Problem to work on -
From the entries that follow, copy exactly the lines beginning at the line holding "Section Sorting." and continuing through the line holding "cbn [ReferenceStore.insert_row]. destruct".

Records shown -
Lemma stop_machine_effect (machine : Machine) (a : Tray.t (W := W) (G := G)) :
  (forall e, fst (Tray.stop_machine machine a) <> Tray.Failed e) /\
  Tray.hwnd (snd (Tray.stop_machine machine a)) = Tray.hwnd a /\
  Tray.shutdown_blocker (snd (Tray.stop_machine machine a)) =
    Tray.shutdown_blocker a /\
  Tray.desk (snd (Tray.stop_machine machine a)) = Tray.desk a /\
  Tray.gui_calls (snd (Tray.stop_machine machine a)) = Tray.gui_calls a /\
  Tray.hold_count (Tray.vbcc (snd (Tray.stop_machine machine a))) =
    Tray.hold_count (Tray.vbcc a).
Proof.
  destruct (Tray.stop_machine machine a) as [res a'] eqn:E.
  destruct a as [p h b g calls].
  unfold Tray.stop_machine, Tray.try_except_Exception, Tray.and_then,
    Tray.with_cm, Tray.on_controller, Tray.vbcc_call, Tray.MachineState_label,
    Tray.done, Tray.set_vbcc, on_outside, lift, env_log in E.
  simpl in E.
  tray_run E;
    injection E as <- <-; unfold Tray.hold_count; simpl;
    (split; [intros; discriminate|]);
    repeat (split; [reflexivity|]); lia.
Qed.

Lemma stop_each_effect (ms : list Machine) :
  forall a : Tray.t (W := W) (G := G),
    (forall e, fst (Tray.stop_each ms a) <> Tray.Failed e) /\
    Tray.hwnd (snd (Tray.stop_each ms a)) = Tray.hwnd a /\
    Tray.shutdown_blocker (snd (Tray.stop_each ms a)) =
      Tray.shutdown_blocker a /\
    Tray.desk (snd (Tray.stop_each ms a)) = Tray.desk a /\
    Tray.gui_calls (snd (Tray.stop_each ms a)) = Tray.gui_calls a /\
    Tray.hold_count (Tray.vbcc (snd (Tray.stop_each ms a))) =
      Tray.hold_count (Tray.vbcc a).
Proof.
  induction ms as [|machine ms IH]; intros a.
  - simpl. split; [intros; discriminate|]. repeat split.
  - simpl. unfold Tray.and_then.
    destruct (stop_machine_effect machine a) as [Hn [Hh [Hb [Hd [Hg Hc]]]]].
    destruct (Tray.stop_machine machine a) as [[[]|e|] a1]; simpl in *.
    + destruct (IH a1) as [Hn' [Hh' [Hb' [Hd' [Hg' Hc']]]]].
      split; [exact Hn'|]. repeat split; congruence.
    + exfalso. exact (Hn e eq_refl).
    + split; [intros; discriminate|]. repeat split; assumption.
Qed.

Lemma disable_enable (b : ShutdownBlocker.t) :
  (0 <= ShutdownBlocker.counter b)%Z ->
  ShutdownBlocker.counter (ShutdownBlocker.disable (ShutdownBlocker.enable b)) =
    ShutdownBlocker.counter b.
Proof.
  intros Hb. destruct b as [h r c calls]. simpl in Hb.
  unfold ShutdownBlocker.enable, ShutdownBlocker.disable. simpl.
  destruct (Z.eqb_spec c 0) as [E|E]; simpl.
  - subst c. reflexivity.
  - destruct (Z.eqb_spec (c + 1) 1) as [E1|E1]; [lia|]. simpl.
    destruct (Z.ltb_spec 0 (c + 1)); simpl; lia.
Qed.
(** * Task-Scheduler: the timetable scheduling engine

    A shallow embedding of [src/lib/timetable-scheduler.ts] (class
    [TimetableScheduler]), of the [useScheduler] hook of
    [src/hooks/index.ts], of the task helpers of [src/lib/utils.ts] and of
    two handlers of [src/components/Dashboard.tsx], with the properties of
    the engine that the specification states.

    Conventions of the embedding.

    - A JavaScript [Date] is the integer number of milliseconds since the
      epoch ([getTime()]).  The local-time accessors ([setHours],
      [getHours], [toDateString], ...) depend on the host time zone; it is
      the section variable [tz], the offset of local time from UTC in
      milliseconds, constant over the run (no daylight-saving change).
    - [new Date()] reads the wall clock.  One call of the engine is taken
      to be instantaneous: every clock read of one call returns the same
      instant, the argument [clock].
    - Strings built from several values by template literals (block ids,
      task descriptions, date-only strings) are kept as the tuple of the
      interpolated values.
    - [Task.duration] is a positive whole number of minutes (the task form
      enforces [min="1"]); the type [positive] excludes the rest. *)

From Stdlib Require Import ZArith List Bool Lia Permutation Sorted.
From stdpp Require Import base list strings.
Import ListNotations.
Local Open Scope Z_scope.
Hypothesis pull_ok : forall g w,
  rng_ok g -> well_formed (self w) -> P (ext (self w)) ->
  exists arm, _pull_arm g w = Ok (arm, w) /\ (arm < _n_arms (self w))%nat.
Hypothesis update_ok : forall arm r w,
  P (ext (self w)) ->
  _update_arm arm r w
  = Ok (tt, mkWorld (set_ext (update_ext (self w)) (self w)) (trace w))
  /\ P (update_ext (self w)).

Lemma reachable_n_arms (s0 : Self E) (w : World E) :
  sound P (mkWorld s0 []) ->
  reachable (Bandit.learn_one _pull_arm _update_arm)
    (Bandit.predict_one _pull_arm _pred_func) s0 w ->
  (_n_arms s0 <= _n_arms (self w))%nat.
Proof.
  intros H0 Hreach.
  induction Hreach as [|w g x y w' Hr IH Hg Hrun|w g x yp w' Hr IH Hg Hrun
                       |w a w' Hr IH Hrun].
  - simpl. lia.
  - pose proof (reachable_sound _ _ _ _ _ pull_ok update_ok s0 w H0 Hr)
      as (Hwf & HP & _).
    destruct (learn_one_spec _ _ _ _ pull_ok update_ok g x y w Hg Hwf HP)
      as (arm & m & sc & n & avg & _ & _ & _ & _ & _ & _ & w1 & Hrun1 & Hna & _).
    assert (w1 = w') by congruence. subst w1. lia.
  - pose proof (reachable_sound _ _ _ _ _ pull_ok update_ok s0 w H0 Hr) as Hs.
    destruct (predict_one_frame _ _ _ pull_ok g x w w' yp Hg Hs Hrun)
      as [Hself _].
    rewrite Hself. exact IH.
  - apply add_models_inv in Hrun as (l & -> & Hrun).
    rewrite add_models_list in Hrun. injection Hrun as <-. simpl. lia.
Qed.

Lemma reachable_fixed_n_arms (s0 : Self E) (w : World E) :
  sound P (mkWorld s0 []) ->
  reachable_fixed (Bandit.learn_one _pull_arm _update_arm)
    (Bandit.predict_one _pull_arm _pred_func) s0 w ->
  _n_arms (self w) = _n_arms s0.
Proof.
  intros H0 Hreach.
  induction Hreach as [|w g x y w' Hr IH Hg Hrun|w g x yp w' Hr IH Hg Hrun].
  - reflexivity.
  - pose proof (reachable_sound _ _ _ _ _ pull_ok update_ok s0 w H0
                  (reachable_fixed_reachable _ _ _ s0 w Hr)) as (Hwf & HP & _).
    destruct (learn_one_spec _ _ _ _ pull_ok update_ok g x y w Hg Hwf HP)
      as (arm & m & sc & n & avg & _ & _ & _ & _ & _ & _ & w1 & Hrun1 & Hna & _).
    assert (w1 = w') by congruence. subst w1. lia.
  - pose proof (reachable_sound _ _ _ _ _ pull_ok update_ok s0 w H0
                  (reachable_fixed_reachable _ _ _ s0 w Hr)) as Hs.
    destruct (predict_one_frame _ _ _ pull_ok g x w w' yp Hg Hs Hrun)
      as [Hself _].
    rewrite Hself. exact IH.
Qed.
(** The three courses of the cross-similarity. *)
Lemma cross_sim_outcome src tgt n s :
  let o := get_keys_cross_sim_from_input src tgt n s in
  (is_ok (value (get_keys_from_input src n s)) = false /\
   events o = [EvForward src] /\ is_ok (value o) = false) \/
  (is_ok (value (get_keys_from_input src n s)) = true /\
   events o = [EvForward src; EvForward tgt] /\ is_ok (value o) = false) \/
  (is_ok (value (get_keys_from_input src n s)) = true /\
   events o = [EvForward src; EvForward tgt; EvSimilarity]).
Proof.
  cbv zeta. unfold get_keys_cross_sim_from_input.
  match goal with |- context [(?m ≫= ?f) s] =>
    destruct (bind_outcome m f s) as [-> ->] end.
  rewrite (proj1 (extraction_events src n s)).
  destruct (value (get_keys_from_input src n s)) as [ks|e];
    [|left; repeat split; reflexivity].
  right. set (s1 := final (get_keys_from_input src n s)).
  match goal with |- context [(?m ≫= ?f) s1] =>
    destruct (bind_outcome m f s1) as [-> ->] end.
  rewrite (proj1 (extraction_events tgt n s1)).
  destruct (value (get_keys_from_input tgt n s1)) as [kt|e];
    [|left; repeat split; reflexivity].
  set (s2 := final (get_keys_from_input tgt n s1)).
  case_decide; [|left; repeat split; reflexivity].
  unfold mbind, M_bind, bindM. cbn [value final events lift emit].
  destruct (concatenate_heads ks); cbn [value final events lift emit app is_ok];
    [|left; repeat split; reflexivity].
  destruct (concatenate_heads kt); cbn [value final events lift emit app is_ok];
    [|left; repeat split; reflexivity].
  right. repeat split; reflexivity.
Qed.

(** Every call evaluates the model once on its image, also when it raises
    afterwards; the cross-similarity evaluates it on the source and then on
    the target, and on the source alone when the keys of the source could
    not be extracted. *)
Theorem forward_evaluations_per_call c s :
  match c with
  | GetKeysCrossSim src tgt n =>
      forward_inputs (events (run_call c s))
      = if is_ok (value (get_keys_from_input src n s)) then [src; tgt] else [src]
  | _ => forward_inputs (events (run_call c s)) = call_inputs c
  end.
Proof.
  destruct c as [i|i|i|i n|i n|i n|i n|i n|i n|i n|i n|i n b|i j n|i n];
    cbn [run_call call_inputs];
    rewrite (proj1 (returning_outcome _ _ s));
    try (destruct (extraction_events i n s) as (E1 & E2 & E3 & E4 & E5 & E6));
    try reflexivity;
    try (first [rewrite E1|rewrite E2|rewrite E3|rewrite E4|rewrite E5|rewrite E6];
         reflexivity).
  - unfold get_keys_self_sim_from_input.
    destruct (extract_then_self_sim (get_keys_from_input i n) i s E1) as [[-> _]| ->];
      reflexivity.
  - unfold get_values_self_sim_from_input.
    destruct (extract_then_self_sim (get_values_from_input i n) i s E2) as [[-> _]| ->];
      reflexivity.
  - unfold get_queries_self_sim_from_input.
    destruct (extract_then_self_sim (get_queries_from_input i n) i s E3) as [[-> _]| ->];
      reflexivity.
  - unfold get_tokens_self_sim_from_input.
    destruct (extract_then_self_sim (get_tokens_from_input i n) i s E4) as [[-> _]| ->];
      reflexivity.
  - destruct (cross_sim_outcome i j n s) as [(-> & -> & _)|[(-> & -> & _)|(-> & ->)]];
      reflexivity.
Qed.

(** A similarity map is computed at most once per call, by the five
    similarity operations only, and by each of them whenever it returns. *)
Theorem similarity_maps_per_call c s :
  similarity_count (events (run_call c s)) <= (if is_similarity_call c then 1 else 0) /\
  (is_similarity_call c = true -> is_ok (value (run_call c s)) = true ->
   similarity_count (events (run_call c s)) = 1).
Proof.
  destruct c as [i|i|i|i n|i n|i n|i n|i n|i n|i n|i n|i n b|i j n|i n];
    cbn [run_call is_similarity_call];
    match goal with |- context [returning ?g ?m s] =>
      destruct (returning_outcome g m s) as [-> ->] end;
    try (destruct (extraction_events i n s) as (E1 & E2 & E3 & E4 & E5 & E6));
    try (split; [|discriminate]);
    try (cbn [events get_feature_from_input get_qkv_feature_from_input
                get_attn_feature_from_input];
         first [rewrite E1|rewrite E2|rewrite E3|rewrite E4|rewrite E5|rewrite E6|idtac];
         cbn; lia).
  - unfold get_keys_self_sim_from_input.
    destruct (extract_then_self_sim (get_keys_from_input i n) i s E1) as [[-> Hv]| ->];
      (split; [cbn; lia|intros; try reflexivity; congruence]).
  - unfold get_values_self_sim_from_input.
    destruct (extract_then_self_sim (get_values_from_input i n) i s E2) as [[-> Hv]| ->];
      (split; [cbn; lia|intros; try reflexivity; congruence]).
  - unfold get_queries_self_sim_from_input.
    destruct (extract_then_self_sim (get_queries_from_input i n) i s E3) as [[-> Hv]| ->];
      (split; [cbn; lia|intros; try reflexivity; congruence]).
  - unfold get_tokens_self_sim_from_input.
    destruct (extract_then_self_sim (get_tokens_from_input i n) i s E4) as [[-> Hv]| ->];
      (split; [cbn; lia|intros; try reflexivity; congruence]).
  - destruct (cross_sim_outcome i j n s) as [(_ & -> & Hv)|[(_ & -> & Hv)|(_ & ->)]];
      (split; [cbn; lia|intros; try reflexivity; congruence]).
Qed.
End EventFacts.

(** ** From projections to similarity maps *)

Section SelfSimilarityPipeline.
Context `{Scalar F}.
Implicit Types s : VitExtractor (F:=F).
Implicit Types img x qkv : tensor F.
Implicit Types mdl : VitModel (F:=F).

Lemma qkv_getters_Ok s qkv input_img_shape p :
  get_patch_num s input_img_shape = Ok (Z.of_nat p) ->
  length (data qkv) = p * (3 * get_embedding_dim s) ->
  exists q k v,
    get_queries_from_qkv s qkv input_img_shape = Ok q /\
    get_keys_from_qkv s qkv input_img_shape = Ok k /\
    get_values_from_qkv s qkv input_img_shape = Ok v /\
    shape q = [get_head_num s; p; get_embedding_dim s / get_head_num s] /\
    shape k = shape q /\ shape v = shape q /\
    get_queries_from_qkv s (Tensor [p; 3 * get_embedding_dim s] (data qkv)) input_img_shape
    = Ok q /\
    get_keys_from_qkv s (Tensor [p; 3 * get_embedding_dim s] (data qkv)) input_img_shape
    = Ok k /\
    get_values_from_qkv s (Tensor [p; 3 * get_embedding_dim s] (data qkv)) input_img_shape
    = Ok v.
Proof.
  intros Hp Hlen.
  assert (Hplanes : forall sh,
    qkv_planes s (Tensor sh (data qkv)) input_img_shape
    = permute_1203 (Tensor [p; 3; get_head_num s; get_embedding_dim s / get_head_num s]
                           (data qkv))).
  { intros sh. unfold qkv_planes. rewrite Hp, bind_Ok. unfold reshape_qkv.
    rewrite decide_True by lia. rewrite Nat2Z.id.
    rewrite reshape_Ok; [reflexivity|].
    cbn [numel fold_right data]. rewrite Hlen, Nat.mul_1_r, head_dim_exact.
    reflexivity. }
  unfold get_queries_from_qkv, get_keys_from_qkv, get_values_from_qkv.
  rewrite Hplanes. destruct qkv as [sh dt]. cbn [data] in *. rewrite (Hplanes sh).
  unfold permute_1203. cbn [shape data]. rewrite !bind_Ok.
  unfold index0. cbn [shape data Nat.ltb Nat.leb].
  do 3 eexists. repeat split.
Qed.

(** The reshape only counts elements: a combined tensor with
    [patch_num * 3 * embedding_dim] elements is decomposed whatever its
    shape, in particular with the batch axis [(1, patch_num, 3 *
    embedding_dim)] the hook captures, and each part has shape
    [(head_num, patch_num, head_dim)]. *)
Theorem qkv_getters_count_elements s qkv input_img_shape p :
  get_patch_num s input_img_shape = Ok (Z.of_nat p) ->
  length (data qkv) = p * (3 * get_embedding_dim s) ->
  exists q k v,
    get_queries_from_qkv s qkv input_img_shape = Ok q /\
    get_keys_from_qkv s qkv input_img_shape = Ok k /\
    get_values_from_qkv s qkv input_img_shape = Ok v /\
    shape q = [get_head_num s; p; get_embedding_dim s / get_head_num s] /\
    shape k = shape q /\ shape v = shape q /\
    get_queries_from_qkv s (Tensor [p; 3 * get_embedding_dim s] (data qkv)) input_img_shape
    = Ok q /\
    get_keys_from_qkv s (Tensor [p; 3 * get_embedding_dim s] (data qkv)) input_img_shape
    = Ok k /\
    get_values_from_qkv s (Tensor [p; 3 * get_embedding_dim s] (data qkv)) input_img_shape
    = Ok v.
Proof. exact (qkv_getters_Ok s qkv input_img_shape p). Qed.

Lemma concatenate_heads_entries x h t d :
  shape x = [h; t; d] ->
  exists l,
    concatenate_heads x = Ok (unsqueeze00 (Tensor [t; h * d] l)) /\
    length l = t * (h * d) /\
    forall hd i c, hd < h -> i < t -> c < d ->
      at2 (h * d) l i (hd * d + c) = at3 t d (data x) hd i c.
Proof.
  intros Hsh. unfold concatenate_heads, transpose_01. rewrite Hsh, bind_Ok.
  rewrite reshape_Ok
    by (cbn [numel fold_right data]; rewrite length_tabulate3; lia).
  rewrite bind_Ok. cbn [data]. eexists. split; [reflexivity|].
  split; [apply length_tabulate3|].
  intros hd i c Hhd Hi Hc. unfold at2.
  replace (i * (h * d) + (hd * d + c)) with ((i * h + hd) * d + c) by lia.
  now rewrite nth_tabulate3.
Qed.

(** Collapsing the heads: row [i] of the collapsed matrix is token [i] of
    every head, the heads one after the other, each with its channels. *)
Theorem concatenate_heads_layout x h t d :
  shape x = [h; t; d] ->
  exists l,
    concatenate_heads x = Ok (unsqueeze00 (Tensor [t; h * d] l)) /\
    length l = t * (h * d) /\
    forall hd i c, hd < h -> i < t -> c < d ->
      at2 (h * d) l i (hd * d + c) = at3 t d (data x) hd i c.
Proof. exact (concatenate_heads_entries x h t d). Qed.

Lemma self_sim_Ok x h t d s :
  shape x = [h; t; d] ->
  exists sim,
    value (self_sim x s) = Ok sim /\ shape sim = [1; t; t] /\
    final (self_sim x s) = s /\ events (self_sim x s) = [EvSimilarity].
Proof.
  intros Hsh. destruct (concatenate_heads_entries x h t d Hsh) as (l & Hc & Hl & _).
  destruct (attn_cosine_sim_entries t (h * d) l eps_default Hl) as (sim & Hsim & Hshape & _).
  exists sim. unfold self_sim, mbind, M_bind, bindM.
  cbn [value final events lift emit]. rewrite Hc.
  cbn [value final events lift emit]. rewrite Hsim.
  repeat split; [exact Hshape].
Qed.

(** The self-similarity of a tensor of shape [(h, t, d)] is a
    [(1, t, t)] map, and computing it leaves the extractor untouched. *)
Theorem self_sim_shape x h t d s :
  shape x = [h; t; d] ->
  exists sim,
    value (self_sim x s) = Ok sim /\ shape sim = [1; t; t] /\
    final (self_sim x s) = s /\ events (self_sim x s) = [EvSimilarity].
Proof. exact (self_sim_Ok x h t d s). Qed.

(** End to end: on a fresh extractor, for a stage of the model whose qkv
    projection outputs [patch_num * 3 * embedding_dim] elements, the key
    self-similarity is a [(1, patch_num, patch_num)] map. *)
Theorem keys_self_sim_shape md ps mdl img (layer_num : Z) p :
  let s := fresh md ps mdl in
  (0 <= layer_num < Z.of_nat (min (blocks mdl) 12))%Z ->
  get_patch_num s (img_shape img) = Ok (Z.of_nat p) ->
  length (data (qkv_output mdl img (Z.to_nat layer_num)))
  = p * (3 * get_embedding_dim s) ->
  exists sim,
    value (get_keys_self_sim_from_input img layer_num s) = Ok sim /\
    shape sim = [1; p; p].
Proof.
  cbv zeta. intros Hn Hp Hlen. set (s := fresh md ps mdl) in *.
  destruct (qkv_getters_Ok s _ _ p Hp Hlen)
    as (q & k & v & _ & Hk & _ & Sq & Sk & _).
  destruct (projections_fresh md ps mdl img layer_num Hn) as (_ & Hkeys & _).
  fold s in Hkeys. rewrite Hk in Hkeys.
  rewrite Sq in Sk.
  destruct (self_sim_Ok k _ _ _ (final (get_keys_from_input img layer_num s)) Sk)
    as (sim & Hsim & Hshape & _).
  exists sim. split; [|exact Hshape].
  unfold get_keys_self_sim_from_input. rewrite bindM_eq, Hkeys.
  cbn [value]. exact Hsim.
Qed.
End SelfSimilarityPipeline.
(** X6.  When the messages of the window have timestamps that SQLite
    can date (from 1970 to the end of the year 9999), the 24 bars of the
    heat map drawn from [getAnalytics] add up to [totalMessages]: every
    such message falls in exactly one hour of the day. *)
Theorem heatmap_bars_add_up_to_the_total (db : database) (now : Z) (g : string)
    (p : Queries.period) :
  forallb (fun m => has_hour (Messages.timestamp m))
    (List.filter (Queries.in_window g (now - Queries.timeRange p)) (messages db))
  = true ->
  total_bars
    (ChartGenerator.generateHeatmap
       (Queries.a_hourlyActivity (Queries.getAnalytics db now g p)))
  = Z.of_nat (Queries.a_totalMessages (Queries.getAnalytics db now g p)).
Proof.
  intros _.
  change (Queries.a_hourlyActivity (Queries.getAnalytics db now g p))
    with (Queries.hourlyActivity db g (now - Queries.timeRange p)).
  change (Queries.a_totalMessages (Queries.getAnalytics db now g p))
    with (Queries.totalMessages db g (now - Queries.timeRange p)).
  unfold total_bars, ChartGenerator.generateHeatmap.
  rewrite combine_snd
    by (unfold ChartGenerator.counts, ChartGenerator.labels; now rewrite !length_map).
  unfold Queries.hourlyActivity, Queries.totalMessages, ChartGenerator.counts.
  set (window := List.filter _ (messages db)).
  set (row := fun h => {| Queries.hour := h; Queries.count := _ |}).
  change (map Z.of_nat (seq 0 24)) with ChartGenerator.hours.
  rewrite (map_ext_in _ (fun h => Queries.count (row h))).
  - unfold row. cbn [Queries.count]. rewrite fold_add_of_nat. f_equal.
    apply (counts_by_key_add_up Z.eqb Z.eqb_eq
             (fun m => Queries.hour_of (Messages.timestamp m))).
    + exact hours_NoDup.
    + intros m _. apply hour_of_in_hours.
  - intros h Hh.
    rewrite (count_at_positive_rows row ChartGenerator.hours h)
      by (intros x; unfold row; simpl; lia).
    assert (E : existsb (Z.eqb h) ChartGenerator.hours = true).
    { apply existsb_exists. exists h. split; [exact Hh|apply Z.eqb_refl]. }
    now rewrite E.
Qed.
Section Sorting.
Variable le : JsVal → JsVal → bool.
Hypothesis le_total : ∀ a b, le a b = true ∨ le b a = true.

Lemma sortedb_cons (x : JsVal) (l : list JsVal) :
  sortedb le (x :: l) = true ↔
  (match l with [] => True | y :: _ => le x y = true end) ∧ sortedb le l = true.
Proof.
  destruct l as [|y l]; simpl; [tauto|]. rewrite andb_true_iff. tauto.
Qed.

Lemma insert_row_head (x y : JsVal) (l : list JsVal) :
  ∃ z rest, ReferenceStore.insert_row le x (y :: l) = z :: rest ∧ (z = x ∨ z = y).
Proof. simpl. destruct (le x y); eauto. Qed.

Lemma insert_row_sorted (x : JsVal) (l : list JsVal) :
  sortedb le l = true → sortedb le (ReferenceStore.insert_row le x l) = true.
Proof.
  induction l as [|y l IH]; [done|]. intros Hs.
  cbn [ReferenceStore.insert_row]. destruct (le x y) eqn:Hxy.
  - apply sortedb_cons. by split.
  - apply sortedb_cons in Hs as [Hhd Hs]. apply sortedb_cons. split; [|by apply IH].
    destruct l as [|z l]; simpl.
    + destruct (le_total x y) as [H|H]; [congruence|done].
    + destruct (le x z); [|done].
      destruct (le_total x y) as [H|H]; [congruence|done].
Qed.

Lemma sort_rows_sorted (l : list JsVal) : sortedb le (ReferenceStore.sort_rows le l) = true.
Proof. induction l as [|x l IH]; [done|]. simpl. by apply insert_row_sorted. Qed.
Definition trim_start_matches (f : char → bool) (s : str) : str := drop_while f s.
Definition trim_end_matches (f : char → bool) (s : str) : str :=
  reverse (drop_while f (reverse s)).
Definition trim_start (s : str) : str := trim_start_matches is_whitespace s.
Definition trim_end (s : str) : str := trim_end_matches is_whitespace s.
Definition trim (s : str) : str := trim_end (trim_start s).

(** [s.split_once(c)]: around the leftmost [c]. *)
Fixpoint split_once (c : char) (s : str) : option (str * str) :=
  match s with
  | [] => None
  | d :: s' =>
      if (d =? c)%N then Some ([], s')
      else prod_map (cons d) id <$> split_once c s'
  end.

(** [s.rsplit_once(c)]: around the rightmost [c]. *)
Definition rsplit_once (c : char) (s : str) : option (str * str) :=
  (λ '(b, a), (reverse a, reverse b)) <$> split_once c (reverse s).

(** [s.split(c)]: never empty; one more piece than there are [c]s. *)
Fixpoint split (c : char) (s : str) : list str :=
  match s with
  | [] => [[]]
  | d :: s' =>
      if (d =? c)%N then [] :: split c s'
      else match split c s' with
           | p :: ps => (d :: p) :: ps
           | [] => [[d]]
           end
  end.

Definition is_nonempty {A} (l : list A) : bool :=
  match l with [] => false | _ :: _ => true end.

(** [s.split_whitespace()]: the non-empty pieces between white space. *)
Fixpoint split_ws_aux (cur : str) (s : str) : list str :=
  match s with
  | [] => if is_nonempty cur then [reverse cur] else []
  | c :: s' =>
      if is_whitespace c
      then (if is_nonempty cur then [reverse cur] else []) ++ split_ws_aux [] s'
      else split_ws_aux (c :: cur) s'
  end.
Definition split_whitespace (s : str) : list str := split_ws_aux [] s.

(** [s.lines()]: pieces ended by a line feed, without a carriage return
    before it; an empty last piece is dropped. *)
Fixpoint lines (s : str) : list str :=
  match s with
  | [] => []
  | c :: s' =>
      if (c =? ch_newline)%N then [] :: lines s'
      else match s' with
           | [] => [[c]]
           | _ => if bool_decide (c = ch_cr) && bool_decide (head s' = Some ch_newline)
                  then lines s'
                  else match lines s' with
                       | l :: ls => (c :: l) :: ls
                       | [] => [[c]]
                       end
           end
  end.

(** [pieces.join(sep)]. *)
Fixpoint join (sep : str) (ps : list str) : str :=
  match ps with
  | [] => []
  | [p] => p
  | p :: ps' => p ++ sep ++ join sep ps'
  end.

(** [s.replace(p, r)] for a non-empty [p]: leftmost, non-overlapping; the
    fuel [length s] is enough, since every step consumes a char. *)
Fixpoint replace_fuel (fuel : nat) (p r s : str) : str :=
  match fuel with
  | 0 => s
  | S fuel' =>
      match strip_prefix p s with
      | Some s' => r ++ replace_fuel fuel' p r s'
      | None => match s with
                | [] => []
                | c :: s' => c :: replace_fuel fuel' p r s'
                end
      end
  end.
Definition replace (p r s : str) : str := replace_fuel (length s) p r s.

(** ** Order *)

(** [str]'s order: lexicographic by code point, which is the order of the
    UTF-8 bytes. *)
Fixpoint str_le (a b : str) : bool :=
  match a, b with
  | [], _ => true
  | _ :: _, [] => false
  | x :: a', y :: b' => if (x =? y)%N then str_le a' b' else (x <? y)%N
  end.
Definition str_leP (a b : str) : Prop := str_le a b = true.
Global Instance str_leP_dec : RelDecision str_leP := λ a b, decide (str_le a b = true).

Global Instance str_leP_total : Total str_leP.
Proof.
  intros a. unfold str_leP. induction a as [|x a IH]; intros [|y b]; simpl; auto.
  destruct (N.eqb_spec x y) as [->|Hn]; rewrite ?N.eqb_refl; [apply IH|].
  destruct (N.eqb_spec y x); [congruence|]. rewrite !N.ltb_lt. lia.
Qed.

Result of the exercise -
Section Sorting.
Variable le : JsVal → JsVal → bool.
Hypothesis le_total : ∀ a b, le a b = true ∨ le b a = true.

Lemma sortedb_cons (x : JsVal) (l : list JsVal) :
  sortedb le (x :: l) = true ↔
  (match l with [] => True | y :: _ => le x y = true end) ∧ sortedb le l = true.
Proof.
  destruct l as [|y l]; simpl; [tauto|]. rewrite andb_true_iff. tauto.
Qed.

Lemma insert_row_head (x y : JsVal) (l : list JsVal) :
  ∃ z rest, ReferenceStore.insert_row le x (y :: l) = z :: rest ∧ (z = x ∨ z = y).
Proof. simpl. destruct (le x y); eauto. Qed.

Lemma insert_row_sorted (x : JsVal) (l : list JsVal) :
  sortedb le l = true → sortedb le (ReferenceStore.insert_row le x l) = true.
Proof.
  induction l as [|y l IH]; [done|]. intros Hs.
  cbn [ReferenceStore.insert_row]. destruct (le x y) eqn:Hxy.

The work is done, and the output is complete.